Problem requirements:
Each line below from the one containing "(** An operation" through the one containing "<| written := written s ++ slots" should be output exactly as it stands, and no other line should appear.

Input for this task: Begin

(* ===== verification/LocalSocket.v ===== *)
(** * The socket between the client and the daemon

    [client/daemon/daemonlocalserverconnection.cpp] (Module [Server]) and
    [client/mozilla/localsocketcontroller.{h,cpp}] (Module [Client]) exchange JSON objects, one
    per line.  The compact text of an object is one line without white space around it, which is
    what the class [CompactText] says of [QJsonDocument::toJson(Compact)].  What is written and
    emitted is recorded in order; logging is left out. *)

From S2P Require Import Prelude Json IpAddress Lines InterfaceConfig Daemon ProtocolConfigs.

Class CompactText := {
  compact_text :: JsonText;
  compact_one_line : forall j, one_line (json_print j) = true;
  compact_trimmed : forall j, trimmed (json_print j) = json_print j
}.

(** [write]: the text of the object and a line feed. *)
Definition frame `{CompactText} (o : obj) : string := json_print (JObj o) +:+ nl.

(** ** The daemon's end *)

Module Server.

Record server := mkServer {
  m_buffer : string;
  m_daemon : daemon;
  written : list obj
}.

#[global] Instance eta_server : Eta server := fun s =>
  mkServer (m_buffer s) (m_daemon s) (written s).

Section Connection.
Context `{CompactText} `{Platform}.

Definition write (o : obj) (s : server) : server := s <| written := written s ++ [o] |>.

(** The slots [connected] and [disconnected]. *)
Definition connected (pubkey : string) : obj :=
  oof [("type", JStr "connected"); ("pubkey", JStr pubkey)].
Definition disconnected : obj := oof [("type", JStr "disconnected")].

(** What the slots write for the signals of a piece of the daemon's history;
    [activationFailure] is not connected to this object. *)
Definition slots (es : list event) : list obj :=
  omap (fun e => match e with
                 | Emitted (Daemon.connected k) => Some (connected k)
                 | Emitted Daemon.disconnected => Some disconnected
                 | _ => None
                 end) es.

(** An operation of the daemon, with the slots its signals run. *)
Definition on_daemon {A} (f : act A) (s : server) : A * server :=
  let '(a, d) := f (m_daemon s) in
  (a, s <| m_daemon := d |>
        <| written := written s ++ slots (drop (length (d_history (m_daemon s))) (d_history d)) |>).

(** [parseCommand] on the object of the line. *)
Definition handle (obj : obj) (s : server) : server :=
  match ofind "type" obj with
  | Some (JStr type) =>
      if String.eqb type "logs" then
        write (oof [("type", JStr "logs"); ("logs", JStr "")]) s
      else if String.eqb type "activate" then
        match parseConfig obj with
        | None => write disconnected s
        | Some config =>
            let '(ok, s) := on_daemon (activate config) s in
            if ok then s else write disconnected s
        end
      else if String.eqb type "deactivate" then (on_daemon (deactivate true) s).2
      else if String.eqb type "status" then
        let '(o, s) := on_daemon getStatus s in write (oset "type" (JStr "status") o) s
      else s      (* cleanlogs does nothing; any other command is ignored *)
  | _ => s
  end.

Definition parseCommand (data : string) (s : server) : server :=
  match json_parse data with
  | Some (JObj obj) => handle obj s
  | _ => s
  end.

(** The [while] loop of [readData]; [input] is what the calls of [readAll] return. *)
Fixpoint read_loop (fuel : nat) (input : list string) (s : server) : server :=
  match fuel with
  | O => s
  | S fuel =>
      match take_line (m_buffer s) with
      | None =>
          match input with
          | String c r :: rest =>
              read_loop fuel rest (s <| m_buffer := m_buffer s +:+ String c r |>)
          | _ => s
          end
      | Some (line, rest) =>
          let s := s <| m_buffer := rest |> in
          let command := trimmed line in
          if str_empty command then read_loop fuel input s
          else read_loop fuel input (parseCommand command s)
      end
  end.

(** Each turn takes a line or a piece of input: as many turns as there are bytes and pieces are
    enough ([server_reads_lines]). *)
Definition readData (input : list string) (s : server) : server :=
  read_loop (S (String.length (m_buffer s) + String.length (bytes input) + length input)) input s.

End Connection.
End Server.

(** ** The client's end *)

Module Client.

Inductive DaemonState := eUnknown | eInitializing | eReady | eDisconnected.

#[global] Instance DaemonState_eq_dec : EqDecision DaemonState.
Proof. solve_decision. Defined.

(** What leaves the object. [LogCallback] is a call of the function registered by the request
    with that number. *)
Inductive output :=
  | Write (o : obj)
  | ConnectToServer (path : string)
  | Initialized (status connected : bool) (date : option Z)
  | Connected (pubkey : string)
  | Disconnected
  | StatusUpdated (serverIpv4Gateway deviceIpv4Address : string) (txBytes rxBytes : json)
  | LogCallback (request : nat) (logs : string).

Record client := mkClient {
  m_daemonState : DaemonState;
  m_buffer : string;
  m_deviceIpv4 : string;
  m_logCallback : option nat;
  m_initializingRetry : Z;             (* uint32_t *)
  m_initializingTimer : bool;
  m_requests : nat;                    (* how many log requests there were *)
  outputs : list output
}.

#[global] Instance eta_client : Eta client := fun s =>
  mkClient (m_daemonState s) (m_buffer s) (m_deviceIpv4 s) (m_logCallback s)
    (m_initializingRetry s) (m_initializingTimer s) (m_requests s) (outputs s).

Definition new_client : client := mkClient eUnknown "" "" None 0 false 0 [].

Definition out (o : output) (s : client) : client := s <| outputs := outputs s ++ [o] |>.

Definition MAX_CONNECTION_RETRY : Z := 10.

Section Controller.
Context `{CompactText}.
(** [QFileInfo::exists("/var/run/amneziavpn/daemon.socket")], the platform, and
    [QDateTime::fromString]. *)
Variable windows var_socket : bool.
Variable date_of : string -> option Z.

Definition write (o : obj) : client -> client := out (Write o).

Definition disconnectInternal (s : client) : client :=
  out Disconnected (s <| m_daemonState := eReady |> <| m_initializingRetry := 0%Z |>
                      <| m_initializingTimer := false |>).

(** The retry counter is compared before it is incremented. *)
Definition errorOccurred (s : client) : client :=
  if bool_decide (m_daemonState s = eInitializing) then
    let retry := m_initializingRetry s in
    let s := s <| m_initializingRetry := wrap32 (retry + 1) |> in
    if (retry <? MAX_CONNECTION_RETRY)%Z then s <| m_initializingTimer := true |>
    else disconnectInternal (out (Initialized false false None) s)
  else disconnectInternal s.

Definition path : string :=
  if windows then "\\.\pipe\amneziavpn"
  else if var_socket then "/var/run/amneziavpn/daemon.socket"
  else "/tmp/amneziavpn.socket".

Definition initializeInternal (s : client) : client :=
  out (ConnectToServer path) (s <| m_daemonState := eInitializing |>).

Input for this task: End

Output for this task:
(** An operation of the daemon, with the slots its signals run. *)
Definition on_daemon {A} (f : act A) (s : server) : A * server :=
  let '(a, d) := f (m_daemon s) in
  (a, s <| m_daemon := d |>
        <| written := written s ++ slots (drop (length (d_history (m_daemon s))) (d_history d)) |>).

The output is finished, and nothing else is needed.